Respiratory symptoms in a patient with inflammatory bowel disease

Jennifer Capps; Mark Woodhead

doi:10.7861/clinmedicine.18-2-186

A 47-year-old male presented with a 4-month history of breathlessness, chest discomfort and dry cough. He denied fevers, night sweats or weight loss. His medical history was of ulcerative colitis and hay fever. His current medications were azathioprine, mesalazine and infliximab (he had just received his third infusion). He had been screened and treated for latent tuberculosis (TB) prior to starting infliximab. He was a never smoker, an office worker, and kept no pets. He had no known family history, and was born in Pakistan. His most recent travel was 5 years ago.

The only abnormal findings on thoracic examination were bi-basal crackles. Routine blood tests were unremarkable. Three sputum samples were smear and culture negative for TB. A chest X-ray 1 year earlier was normal.
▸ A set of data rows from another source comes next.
Lemma inflate_rounding : rounding inflate inflateM.
Proof.
  pose proof u_pos as Hu. pose proof eta_pos as He.
  split; [|split].
  - intros x. unfold inflate. replace (x * (1 + u) - x)%R with (u * x)%R by ring.
    rewrite Rabs_mult, (Rabs_pos_eq u (Rlt_le _ _ Hu)). apply Rle_refl.
  - intros x. unfold inflateM.
    replace (x * (1 + u) + eta - x)%R with (u * x + eta)%R by ring.
    apply Rle_trans with (Rabs (u * x) + Rabs eta)%R; [apply Rabs_triang|].
    rewrite Rabs_mult, (Rabs_pos_eq u (Rlt_le _ _ Hu)), (Rabs_pos_eq eta (Rlt_le _ _ He)).
    apply Rle_refl.
  - intros x Hx. unfold inflateM.
    assert (0 <= x * (1 + u))%R by (apply Rmult_le_pos; lra). lra.
Qed.

(** In exact arithmetic the normalized mix sums to exactly 1, whatever the
    signs of the fields. *)
Lemma normalize_exact (raw : PartialMix R) :
  exactSum (Mock.normalizeMix (H := Rounded unrounded unrounded) raw) = 1%R.
Proof.
  unfold Mock.normalizeMix.
  set (base := {| wind := nullish (wind_opt raw) (num 0) |}).
  change (fold_left (fun a b => (a + b)%js) (values base) (num 0))
    with (Q2R 0 + wind base + solar base + hydro base + gas base + coal base
          + biomass base + imports base)%R.
  set (total := (Q2R 0 + wind base + solar base + hydro base + gas base + coal base
                 + biomass base + imports base)%R).
  change (le total (num 0%Q)) with (Rle_bool total (Q2R 0)).
  assert (E0 : Q2R 0 = 0%R) by (unfold Q2R; simpl; lra).
  unfold Rle_bool. destruct (Rle_dec total (Q2R 0)) as [Hle|Hgt].
  - unfold exactSum. cbn [wind solar hydro gas coal biomass imports num Rounded].
    unfold unrounded, Q2R. cbn [Qnum Qden]. lra.
  - unfold exactSum, mapMix.
    cbn [wind solar hydro gas coal biomass imports div Rounded]. unfold unrounded.
    assert (Hne : total <> 0%R) by lra.
    replace (wind base / total + solar base / total + hydro base / total
             + gas base / total + coal base / total + biomass base / total
             + imports base / total)%R
      with ((total - Q2R 0) / total)%R by (unfold total; field; exact Hne).
    rewrite E0. field. exact Hne.
Qed.

(** C1 (amended): for every raw mix of non-negative fields, and for every raw
    mix whose total is at most 0, under arithmetic whose operations round as
    binary64 does when nothing overflows (relative error at most 2^-53, or
    absolute error at most 2^-1075 where a quotient underflows; exact
    arithmetic included), the normalized mix has its seven fields, they sum to
    1 within 1e-9, in exact arithmetic and as the program adds them, and none
    is negative, in the division branch and in the fallback branch alike; in
    exact arithmetic the normalized fields of every raw mix sum to 1; over
    binary64, the fallback branch sums to 1 within 1e-9 for every raw mix that
    takes it, and so does every mix the two generators publish on the example
    host, for the three ranges. *)
Theorem normalized_sums_to_one :
  (forall rndA rndM : R -> R, rounding rndA rndM ->
   forall raw : PartialMix R,
     nonnegRaw raw
     \/ (roundedSum rndA (baseOf (H := Rounded rndA rndM) raw) <= 0)%R ->
     let out := Mock.normalizeMix (H := Rounded rndA rndM) raw in
     (Rabs (exactSum out - 1) <= 1 / 1000000000)%R
     /\ (Rabs (roundedSum rndA out - 1) <= 1 / 1000000000)%R
     /\ List.length (values out) = 7%nat
     /\ nonneg out)
  /\ (forall raw : PartialMix R,
        exactSum (Mock.normalizeMix (H := Rounded unrounded unrounded) raw) = 1%R)
  /\ (forall raw : PartialMix float,
        PrimFloat.leb (sum7 (withDefaults raw)) 0 = true ->
        sumsToOne (Mock.normalizeMix raw) = true)
  /\ exampleMixesSumToOne = true.
Proof.
  split; [|split; [exact normalize_exact | split; [|vm_compute; reflexivity]]];
    [|intros raw Hle; rewrite normalizeMix_total, Hle; vm_compute; reflexivity].
  intros rndA rndM [HA HM] raw Hraw out.
  assert (D : isDistribution rndA out).
  { destruct Hraw as [Hraw | Hle].
    - exact (normalize_distribution rndA rndM HA HM raw Hraw).
    - exact (normalize_fallback_distribution rndA rndM HA raw Hle). }
  destruct D as ((H3 & H1) & H2).
  split; [exact H1|]. split; [exact H2|]. split; [reflexivity | exact H3].
Qed.

Lemma normalized_sums_to_one_witness :
  let out := Mock.normalizeMix (H := Rounded inflate inflateM) (allPresent exampleMixR) in
  (Rabs (exactSum out - 1) <= 1 / 1000000000)%R
  /\ (Rabs (roundedSum inflate out - 1) <= 1 / 1000000000)%R
  /\ List.length (values out) = 7%nat
  /\ nonneg out.
Proof.
  apply (proj1 normalized_sums_to_one inflate inflateM inflate_rounding
           (allPresent exampleMixR)).
  left. unfold nonnegRaw, allPresent, exampleMixR. simpl. repeat split; lra.
Defined.

Section RoundedIntensity.
Local Open Scope R_scope.
Variables rndA rndM : R -> R.
Hypothesis HA : relative rndA.
Hypothesis HM : gradual rndM.
Local Notation "'NR'" := (Rounded rndA rndM).

(** One term [mix[key] * EMISSION_FACTORS[key]]. *)
Lemma term_approx p q x x' (c : Q) (c' : R) :
  Q2R c = c' -> 0 <= c' -> 0 <= x' -> approx p q x x' ->
  nearly (2 + p) q (rndM (x * rndA (Q2R c))) (x' * c')
  /\ 0 <= rndM (x * rndA (Q2R c))
  /\ 0 <= x' * c'.
Proof.
  intros <- Hc Hx A.
  assert (Hp : 0 <= x' * Q2R c) by (apply Rmult_le_pos; assumption).
  pose proof (approx_mul p q 1 0 x x' _ _ Hx Hc A (num_approx rndA rndM HA c Hc)) as M.
  split; [|split; [|exact Hp]].
  - apply (nearly_rnd rndM HM); [exact Hp|]. weaken M. exact Hp.
  - apply (gradual_nonneg rndM HM). exact (approx_nonneg _ _ _ _ Hp M).
Qed.

Lemma roundedIntensity_unfold m :
  roundedIntensity rndA rndM m
  = rndA (rndA (rndA (rndA (rndA (rndA (rndA (0
      + rndM (wind m * rndA (Q2R 12)))
      + rndM (solar m * rndA (Q2R 50)))
      + rndM (hydro m * rndA (Q2R 24)))
      + rndM (gas m * rndA (Q2R 400)))
      + rndM (coal m * rndA (Q2R 900)))
      + rndM (biomass m * rndA (Q2R 230)))
      + rndM (imports m * rndA (Q2R 300))).
Proof.
  unfold roundedIntensity. cbn [fold_left keys get Mock.EMISSION_FACTORS num Rounded].
  rewrite (num_zero rndA HA). reflexivity.
Qed.

Lemma computeIntensity_rounded m :
  Mock.computeIntensity (H := NR) m
  = IZR (roundHalfUp (roundedIntensity rndA rndM m)).
Proof. reflexivity. Qed.

(** The weighted sum as the program adds it is the exact weighted sum within
    four parts in ten billion, up to the underflow of its terms. *)
Lemma intensity_bounds p q m m' :
  (2 + p <= 40)%nat -> (q <= 40)%nat ->
  nonneg m' -> approxMix p q m m' ->
  let total := roundedIntensity rndA rndM m in
  let E := exactIntensity m' in
  E * (1 - 4 / 10000000000) - / 10 ^ 300 <= total
  <= E * (1 + 4 / 10000000000) + / 10 ^ 300.
Proof.
  intros Hp Hq (Hw & Hs & Hh & Hg & Hc & Hb & Hi) (Aw & As & Ah & Ag & Ac & Ab & Ai)
    total E.
  assert (Q : forall z : Z, Q2R (inject_Z z) = IZR z).
  { intros z. unfold Q2R. simpl. lra. }
  destruct (term_approx p q _ _ 12%Q 12 (Q 12%Z) ltac:(lra) Hw Aw) as (Tw & Nw & Pw).
  destruct (term_approx p q _ _ 50%Q 50 (Q 50%Z) ltac:(lra) Hs As) as (Ts & Ns & Ps).
  destruct (term_approx p q _ _ 24%Q 24 (Q 24%Z) ltac:(lra) Hh Ah) as (Th & Nh & Ph).
  destruct (term_approx p q _ _ 400%Q 400 (Q 400%Z) ltac:(lra) Hg Ag) as (Tg & Ng & Pg).
  destruct (term_approx p q _ _ 900%Q 900 (Q 900%Z) ltac:(lra) Hc Ac) as (Tc & Nc & Pc).
  destruct (term_approx p q _ _ 230%Q 230 (Q 230%Z) ltac:(lra) Hb Ab) as (Tb & Nb & Pb).
  destruct (term_approx p q _ _ 300%Q 300 (Q 300%Z) ltac:(lra) Hi Ai) as (Ti & Ni & Pi).
  set (tw := rndM (wind m * rndA (Q2R 12))) in *.
  set (ts := rndM (solar m * rndA (Q2R 50))) in *.
  set (th := rndM (hydro m * rndA (Q2R 24))) in *.
  set (tg := rndM (gas m * rndA (Q2R 400))) in *.
  set (tc := rndM (coal m * rndA (Q2R 900))) in *.
  set (tb := rndM (biomass m * rndA (Q2R 230))) in *.
  set (ti := rndM (imports m * rndA (Q2R 300))) in *.
  (* the running sum of the seven terms *)
  assert (A : approx 7 0 total (0 + tw + ts + th + tg + tc + tb + ti)).
  { subst total. rewrite roundedIntensity_unfold. fold tw ts th tg tc tb ti.
    apply (approx_acc rndA HA) with (p0 := 0%nat); try lia; try lra;
      [|now apply approx_refl].
    apply (approx_acc rndA HA) with (p0 := 0%nat); try lia; try lra;
      [|now apply approx_refl].
    apply (approx_acc rndA HA) with (p0 := 0%nat); try lia; try lra;
      [|now apply approx_refl].
    apply (approx_acc rndA HA) with (p0 := 0%nat); try lia; try lra;
      [|now apply approx_refl].
    apply (approx_acc rndA HA) with (p0 := 0%nat); try lia; try lra;
      [|now apply approx_refl].
    apply (approx_acc rndA HA) with (p0 := 0%nat); try lia; try lra;
      [|now apply approx_refl].
    apply (approx_acc rndA HA) with (p0 := 0%nat); try lia; try lra;
      [|now apply approx_refl].
    apply approx_zero. }
  assert (HS0 : 0 <= 0 + tw + ts + th + tg + tc + tb + ti) by lra.
  apply (approx_bounds 7 0 _ _ ltac:(lia) ltac:(lia) HS0) in A.
  (* each term against its exact value *)
  apply (nearly_bounds (2 + p) q _ _ Hp Hq Pw) in Tw.
  apply (nearly_bounds (2 + p) q _ _ Hp Hq Ps) in Ts.
  apply (nearly_bounds (2 + p) q _ _ Hp Hq Ph) in Th.
  apply (nearly_bounds (2 + p) q _ _ Hp Hq Pg) in Tg.
  apply (nearly_bounds (2 + p) q _ _ Hp Hq Pc) in Tc.
  apply (nearly_bounds (2 + p) q _ _ Hp Hq Pb) in Tb.
  apply (nearly_bounds (2 + p) q _ _ Hp Hq Pi) in Ti.
  pose proof eta_tiny. pose proof eta_pos.
  assert (HE : 0 <= E) by (subst E; unfold exactIntensity; lra).
  assert (HE' : E = wind m' * 12 + solar m' * 50 + hydro m' * 24 + gas m' * 400
                    + coal m' * 900 + biomass m' * 230 + imports m' * 300)
    by reflexivity.
  set (S := 0 + tw + ts + th + tg + tc + tb + ti) in *.
  assert (SL : E * (1 - 1 / 10000000000) - 7 * eta <= S) by (subst S; lra).
  assert (SH : S <= E * (1 + 1 / 10000000000) + 7 * eta) by (subst S; lra).
  destruct A as [AL AH]. split; nra.
Qed.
A repeat chest X-ray was performed (Fig 1a).

Fig 1.

Baseline imaging (at presentation). (a) Chest X-ray. (b) CT thorax.

Possible diagnoses considered at this stage were infection (including TB), lung disease related to ulcerative colitis, and drug-induced interstitial lung disease.

A CT scan (Fig 1b) showed multilobar ground-glass consolidation with focal traction bronchiectasis, predominantly in upper and mid-zones, sparing the lung peripheries. There were also ground-glass foci within the bronchovascular bundles. There were small calcified lymph nodes in the mediastinum, but no lymphadenopathy elsewhere. A bronchoscopy with lavage was performed. Bronchoscopic appearances were normal and transbronchial biopsy from the lingula was normal. The lavage fluid was culture negative, and predominantly lymphocytic (61%).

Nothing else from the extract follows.